Ghareh Sheikhlou M¹ ; Shabani Ravari N¹ ; Behrouzi M¹ ; Goodarzi N² ; Saghafian Larijani R¹ ; Varshochian R^{2, 3} ; Dinarvand R^{1, 2} ; Rouini MR⁴ Show Affiliations
Source: Pharmaceutical Development and Technology Published:2023

Abstract

Poly(lactide-co-glycolide) (PLGA)-based formulation is one of the most often used parenteral extended-release forms to deliver various therapeutics. VIVITROL® as a commercialized PLGA microsphere formulation encapsulates naltrexone, a narcotic antagonist for opioid addiction and alcohol dependency.
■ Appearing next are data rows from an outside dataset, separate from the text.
(** X22.  The activity log grouped by day, whatever [toLocaleDateString]
    makes of an instant.  If no label is the name of a property of
    [Object.prototype], the grouping returns an object whose keys are the
    labels that occur: under each key it holds exactly the fetched
    activities with that label, in the fetched order, so every activity is
    in the group of its own day and in no other, and no group is empty.
    If some label is such a name, the grouping throws. *)
Theorem activities_grouped_by_day (label : timestamp -> string) (acts : list Activity.t) :
  (Forall (fun a => label (Activity.activity_date a) ∉ Dashboard.Object_prototype) acts ->
   exists g, ActivitiesScreen.groupActivitiesByDate label acts = Some g
             /\ (forall d l, g !! d = Some l <-> l = on_day label d acts /\ l <> [])
             /\ (forall a, a ∈ acts ->
                           forall d, (exists l, g !! d = Some l /\ a ∈ l)
                                     <-> d = label (Activity.activity_date a)))
  /\ (Exists (fun a => label (Activity.activity_date a) ∈ Dashboard.Object_prototype) acts ->
      ActivitiesScreen.groupActivitiesByDate label acts = None).
Proof.
  split; [|apply group_throws].
  intros Hplain. destruct (groups_by_day label acts Hplain) as (g & Hg & Hlook).
  exists g. split; [exact Hg|]. split.
  - intros d l. rewrite Hlook. destruct (on_day label d acts) as [|x xs].
    + split; [discriminate | intros [-> Hne]; contradiction].
    + split; [intros [= <-]; split; [reflexivity | discriminate] | intros [-> _]; reflexivity].
  - intros a Hin d. split.
    + intros (l & Hl & Ha). rewrite Hlook in Hl.
      destruct (on_day label d acts) as [|x xs] eqn:Hd; [discriminate|].
      injection Hl as <-. rewrite <- Hd in Ha.
      apply list_elem_of_filter in Ha as [Ha _]. now symmetry.
    + intros ->. rewrite Hlook.
      assert (Ha : a ∈ on_day label (label (Activity.activity_date a)) acts)
        by (apply list_elem_of_filter; auto).
      destruct (on_day label (label (Activity.activity_date a)) acts) as [|x xs];
        [inversion Ha|].
      eexists. split; [reflexivity | exact Ha].
Qed.

Lemma activities_grouped_by_day_witness :
  exists g,
    ActivitiesScreen.groupActivitiesByDate Sample2.day_number
      [Sample2.review; Sample.kickoff; Sample2.standup] = Some g
    /\ (forall d l, g !! d = Some l
                    <-> l = on_day Sample2.day_number d
                              [Sample2.review; Sample.kickoff; Sample2.standup]
                        /\ l <> []).
Proof.
  destruct (proj1 (activities_grouped_by_day Sample2.day_number
                     [Sample2.review; Sample.kickoff; Sample2.standup]))
    as (g & Hg & Hgroups & _).
  - repeat constructor; vm_compute; intros Hin;
      repeat (apply elem_of_cons in Hin as [Hin | Hin]; [discriminate|]);
      inversion Hin.
  - exists g. split; [exact Hg | exact Hgroups].
Defined.

Example log_of_two_days :
  ActivitiesScreen.groupActivitiesByDate Sample2.day_number
    [Sample2.review; Sample.kickoff; Sample2.standup]
  = Some (<["1" := [Sample2.review]]> (<["0" := [Sample.kickoff; Sample2.standup]]> ∅)).
Proof. vm_compute. reflexivity. Qed.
However, no U.S. Food and Drug Administration-approved generic product of naltrexone PLGA microsphere formulation has entered the market. The availability of generic naltrexone PLGA microspheres in low-income countries will broaden patients’ accessibility to the safe, effective, and more affordable drug. A major challenge in developing such generic forms is the sensitivity of the drug-loaded microspheres’ critical characteristics to the small manufacturing changes, even in formulations with the same compositions as the reference product. In this study, we evaluated the different key manufacturing parameters on the physicochemical, in vitro and in vivo release characteristics of naltrexone microspheres to develop a generic form of naltrexone PLGA microspheres. The selected formulations demonstrated a significant similarity in physicochemical characteristics and release profiles (f2 > 50) to the reference product, VIVITROL®. A strong relationship was observed between in vitro release profile of naltrexone as against its corresponding in vivo profile. It helped to roughly predict the in vivo release behavior of the different manufactured formulations by their corresponding in vitro release profiles. © 2023 Informa UK Limited, trading as Taylor & Francis Group.